(What is needed)
Transcribe the records below exactly, from their first line through the line containing "that is the". Omit every line after it.

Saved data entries
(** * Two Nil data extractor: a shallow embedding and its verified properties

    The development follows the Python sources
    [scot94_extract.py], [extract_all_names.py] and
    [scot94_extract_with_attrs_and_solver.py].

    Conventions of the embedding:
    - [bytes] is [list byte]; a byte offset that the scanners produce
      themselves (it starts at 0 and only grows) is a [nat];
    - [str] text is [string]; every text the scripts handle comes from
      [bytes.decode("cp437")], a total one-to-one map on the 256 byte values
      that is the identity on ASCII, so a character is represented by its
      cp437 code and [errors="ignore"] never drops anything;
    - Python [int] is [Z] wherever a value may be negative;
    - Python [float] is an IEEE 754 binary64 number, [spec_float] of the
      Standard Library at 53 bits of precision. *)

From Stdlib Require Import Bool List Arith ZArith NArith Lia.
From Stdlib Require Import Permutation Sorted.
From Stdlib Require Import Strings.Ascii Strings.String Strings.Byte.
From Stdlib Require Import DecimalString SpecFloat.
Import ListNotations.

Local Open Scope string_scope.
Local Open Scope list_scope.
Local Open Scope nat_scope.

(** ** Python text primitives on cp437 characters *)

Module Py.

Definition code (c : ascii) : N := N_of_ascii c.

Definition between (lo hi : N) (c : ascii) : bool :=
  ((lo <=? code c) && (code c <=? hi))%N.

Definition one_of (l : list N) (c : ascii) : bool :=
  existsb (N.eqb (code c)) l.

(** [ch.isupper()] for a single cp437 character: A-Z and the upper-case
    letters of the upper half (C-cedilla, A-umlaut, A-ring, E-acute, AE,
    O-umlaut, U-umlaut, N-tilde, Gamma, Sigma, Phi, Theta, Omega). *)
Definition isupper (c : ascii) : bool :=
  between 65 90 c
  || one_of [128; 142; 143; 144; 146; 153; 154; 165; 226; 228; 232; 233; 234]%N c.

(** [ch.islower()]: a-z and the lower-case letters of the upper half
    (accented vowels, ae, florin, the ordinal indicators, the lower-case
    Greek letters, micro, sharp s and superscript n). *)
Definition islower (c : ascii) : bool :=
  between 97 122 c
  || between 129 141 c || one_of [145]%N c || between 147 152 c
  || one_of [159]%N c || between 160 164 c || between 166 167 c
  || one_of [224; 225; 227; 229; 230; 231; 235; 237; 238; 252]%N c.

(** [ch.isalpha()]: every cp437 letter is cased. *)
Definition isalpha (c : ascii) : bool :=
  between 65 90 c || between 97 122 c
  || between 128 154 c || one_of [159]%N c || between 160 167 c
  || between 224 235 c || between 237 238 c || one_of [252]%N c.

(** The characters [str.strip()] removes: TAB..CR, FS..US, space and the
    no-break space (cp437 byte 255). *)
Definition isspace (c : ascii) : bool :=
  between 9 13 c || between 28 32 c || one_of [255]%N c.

(Your response)
(** * Two Nil data extractor: a shallow embedding and its verified properties

    The development follows the Python sources
    [scot94_extract.py], [extract_all_names.py] and
    [scot94_extract_with_attrs_and_solver.py].

    Conventions of the embedding:
    - [bytes] is [list byte]; a byte offset that the scanners produce
      themselves (it starts at 0 and only grows) is a [nat];
    - [str] text is [string]; every text the scripts handle comes from
      [bytes.decode("cp437")], a total one-to-one map on the 256 byte values
      that is the identity on ASCII, so a character is represented by its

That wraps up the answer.